Dieci anni dopo la Sars, arriva la Mers: 60 i morti

[29 ottobre 2013]

Dieci anni dopo, la “Sars”, dal Medio Oriente arriva la “Mers” e sono già diversi i morti e decine i casi accertati. Il dato emerge a Milano dove è in corso il XII congresso nazionale della Società italiana malattie infettive e tropicali (Simit) al quale partecipano oltre 800 gli specialisti infettivologi. Nell’occasione Orlando Armignacco, presidente nazionale della Simit, ha sottolineato che  «Il nostro obiettivo è quello di comunicare al pubblico e ai nostri soci le novità nel campo della diagnostica e della terapia delle patologie infettive, con uno sguardo ancora più ampio verso la multidisciplinarietà della conoscenza. Parleremo dei nuovi farmaci per l’infezione da virus dell’epatite C. Stiamo vivendo attualmente lo stesso progresso che abbiamo vissuto 20 anni fa con l’Hiv, e siamo fiduciosi di poter rendere questa malattia del tutto curabile  A proposito di Hiv, occorre ribadire l’importanza del test: sono in aumento le persone che scoprono, a volte troppo tardi, di avere l’infezione».

Ma il congresso si sta occupando anche di un’altra emergenza: «A dieci anni dalla “sindrome respiratoria acuta grave”, studiata da Carlo Urbani, oggi  va diffondendosi una nuova minaccia dal Medio Oriente: in pochi mesi 139 i casi registrati, 60 i morti».

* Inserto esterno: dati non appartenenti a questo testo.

(* ===== verification/Budget.v ===== *)
(** * pkg/budget: integer microcents *)
From S2P Require Import Prelude GoFloat.
From stdpp Require Import pretty.
Open Scope Z_scope.

Definition MicrocentScale : Z := 1000000.

(** [FromFloat]. *)
Definition FromFloat (f : float64) : Z :=
  i64_of_f64 (f64_mul f (f64_of_Z MicrocentScale)).

(** [%0nd] of a possibly negative integer: the sign counts in the width. *)
Fixpoint pad_zeros (n : nat) (s : string) : string :=
  match n with O => s | S n => String.append "0" (pad_zeros n s) end.
Definition pad0 (width : nat) (z : Z) : string :=
  let digits := pretty (Z.abs z) in
  let w := if z <? 0 then (width - 1)%nat else width in
  let body := pad_zeros (w - String.length digits) digits in
  if z <? 0 then String.append "-" body else body.

(** The sign, whole part and fraction [Format] prints (int64 negation wraps;
    Go's division truncates). *)
Definition format_parts (microcents : Z) : string * Z * Z :=
  let '(sign, m) :=
    if microcents <? 0 then ("-"%string, i64 (- microcents)) else (""%string, microcents) in
  (sign, Z.quot m MicrocentScale, Z.rem m MicrocentScale).

Definition Format (microcents : Z) : string :=
  let '(sign, whole, frac) := format_parts microcents in
  (sign +:+ pretty whole +:+ "." +:+ pad0 6 frac)%string.

Example Format_one_half : Format 1500000 = "1.500000"%string.
Proof. vm_compute. reflexivity. Qed.
Example Format_negative : Format (-42) = "-0.000042"%string.
Proof. vm_compute. reflexivity. Qed.
(** The one value whose negation wraps is printed with two signs. *)
Example Format_min_int64 : Format (- 2 ^ 63) = "--9223372036854.-775808"%string.
Proof. vm_compute. reflexivity. Qed.
Example FromFloat_default : FromFloat (f64_of_Z 1) = MicrocentScale.
Proof. vm_compute. reflexivity. Qed.

(** Every other amount is printed from a sign and two non-negative parts that
    add up to it: nothing is lost at the sixth decimal. *)
Lemma format_parts_exact m sign whole frac :
  - 2 ^ 63 < m < 2 ^ 63 -> format_parts m = (sign, whole, frac) ->
  0 <= frac < MicrocentScale /\ 0 <= whole /\
  (if decide (sign = "-"%string) then - (whole * MicrocentScale + frac)
   else whole * MicrocentScale + frac) = m.
Proof.
  unfold format_parts, MicrocentScale. intros Hm.
  destruct (m <? 0) eqn:E; zb; intros [= <- <- <-]; simpl.
  - rewrite i64_id by (unfold is_i64; lia).
    rewrite Z.quot_div_nonneg, Z.rem_mod_nonneg by lia.
    pose proof (Z.div_mod (- m) 1000000 ltac:(lia)).
    pose proof (Z.mod_pos_bound (- m) 1000000 ltac:(lia)).
    pose proof (Z.div_pos (- m) 1000000 ltac:(lia) ltac:(lia)). lia.
  - rewrite Z.quot_div_nonneg, Z.rem_mod_nonneg by lia.
    pose proof (Z.div_mod m 1000000 ltac:(lia)).
    pose proof (Z.mod_pos_bound m 1000000 ltac:(lia)).
    pose proof (Z.div_pos m 1000000 ltac:(lia) ltac:(lia)). lia.
Qed.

Infatti nei primi mesi del 2003 l’Organizzazione mondiale della sanità (Oms) lanciò un allarme globale per la cosiddetta Sars (Severe acute respiratory syndrome), causata da un nuovo coronavirus. Alla Simit ricordano che «Il focolaio iniziale di polmonite atipica si concentrò nella provincia della Cina meridionale del Guangdong.  Attraverso gli spostamenti aerei l’epidemia si è in seguito diffusa in tutto il mondo. L’impegno di Carlo Urbani, morto il 29 marzo di quell’anno, e della comunità scientifica internazionale nel coordinare i propri  sforzi, consentirono la veloce identificazione dell’agente causale, la messa a punto di test diagnostici, e la rapida interruzione di tutte le catene di trasmissione. In particolare, l’isolamento precoce dei malati e la quarantena dei contatti, applicata talvolta su ampia scala, si dimostrò particolarmente efficiente permettendo il contenimento dei casi. I casi cumulativi segnalati all’ Oms (dati alla fine del 2003) furono 8096 con una mortalità inferiore al 10%».

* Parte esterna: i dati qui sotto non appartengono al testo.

(* ===== verification/Crypto.v ===== *)
(** * The cryptographic primitives the runtime calls

    [crypto/sha256] and [crypto/ed25519] are parameters of the model: a class
    of operations with the laws the sources rely on (output sizes, and that a
    signature made with a generated key verifies under its public half).  No
    law says that hashes are collision free or signatures unforgeable; the
    theorems that need it say so, or return the collision.  [toy_crypto] is an
    executable instance for the witnesses. *)
From S2P Require Import Prelude.

Definition PublicKeySize : Z := 32.
Definition PrivateKeySize : Z := 64.
Definition SignatureSize : Z := 64.

Class Crypto := {
  sha256 : bytes -> bytes;
  (** [ed25519.NewKeyFromSeed], which [GenerateKey] applies to random bytes. *)
  ed_new_key : bytes -> bytes;
  (** [priv.Public()]. *)
  ed_public : bytes -> bytes;
  ed_sign : bytes -> bytes -> bytes;
  ed_verify : bytes -> bytes -> bytes -> bool;
}.

Class CryptoLaws (C : Crypto) : Prop := {
  sha256_size m : blen (sha256 m) = 32;
  ed_new_key_size seed : blen seed = 32 -> blen (ed_new_key seed) = PrivateKeySize;
  ed_public_size k : blen k = PrivateKeySize -> blen (ed_public k) = PublicKeySize;
  ed_sign_size k m : blen k = PrivateKeySize -> blen (ed_sign k m) = SignatureSize;
  ed_verify_sign seed m : blen seed = 32 ->
    ed_verify (ed_public (ed_new_key seed)) m (ed_sign (ed_new_key seed) m) = true;
}.

(** Keys produced by key generation. *)
Definition generated_key `{Crypto} (k : bytes) : Prop :=
  exists seed, blen seed = 32 /\ k = ed_new_key seed.

Lemma generated_key_size `{CryptoLaws} k : generated_key k -> blen k = PrivateKeySize.
Proof. intros (seed & ? & ->). by apply ed_new_key_size. Qed.
Lemma generated_key_verify `{CryptoLaws} k m :
  generated_key k -> ed_verify (ed_public k) m (ed_sign k m) = true.
Proof. intros (seed & ? & ->). by apply ed_verify_sign. Qed.
#[export] Hint Resolve generated_key_size generated_key_verify : igor.
#[export] Hint Rewrite @sha256_size : igor_len.

(** ** An executable instance (a polynomial checksum, no security) *)
Definition toy_digest (n : nat) (m : bytes) : bytes :=
  le_bytes n (fold_left (fun h b => (h * 257 + Z_of_byte b + 1) mod 2 ^ 256) m 7).

#[export] Instance toy_crypto : Crypto := {|
  sha256 := toy_digest 32;
  ed_new_key seed := seed ++ seed;
  ed_public k := drop 32 k;
  ed_sign k m := toy_digest 64 (drop 32 k ++ m);
  ed_verify p m s := bool_decide (s = toy_digest 64 (p ++ m));
|}.

Lemma blen_toy_digest n m : blen (toy_digest n m) = Z.of_nat n.
Proof. unfold blen, toy_digest. by rewrite length_le_bytes. Qed.

#[export] Instance toy_crypto_laws : CryptoLaws toy_crypto.
Proof.
  split; simpl; unfold PrivateKeySize, PublicKeySize, SignatureSize; intros.
  - apply blen_toy_digest.
  - rewrite blen_app. lia.
  - unfold blen in *. rewrite length_drop. lia.
  - apply blen_toy_digest.
  - by apply bool_decide_eq_true_2.
Qed.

Ma attualmente si sta rapidamente diffondendosi un nuovo misterioso coronavirus, che è stato chiamato Middle East respiratory syndrome (Mers), che sembra più pericoloso della Sars. «Questo nuovo virus – dicono alla Simit – sarebbe capace di infettare diverse specie, dagli animali all’uomo. E si teme che possa subire delle mutazioni, aumentando la possibilità di una nuova epidemia su larga scala. Se la mortalità in caso di Sars si aggirava attorno all’11%, la nuova infezione potrebbe causare, nel 56% dei casi, il decesso. Come gli altri coronavirus si diffonde attraverso i fluidi corporei, come in casi di starnuti e tosse. Potenzialmente potrebbe essere la fonte di una vera e propria pandemia perché il virus killer può distruggere diversi organi e uccidere rapidamente le cellule».

Adriano Lazzarin, direttore del dipartimento di malattie infettive dell’Irccs Ospedale San Raffaele di Milano, conclude: «Dieci anni dopo,  l’attualità ci mette di fronte ad una nuova possibile minaccia, anche se per ora di portata molto limitata, costituita dall’emergenza di un nuovo coronavirus diverso da quello della Sars in alcuni paesi del Medio Oriente. I casi per ora sono pochi: sino ad oggi si contano 139 casi di MERS-CoV, con 60 morti, sono stati confermati in laboratorio».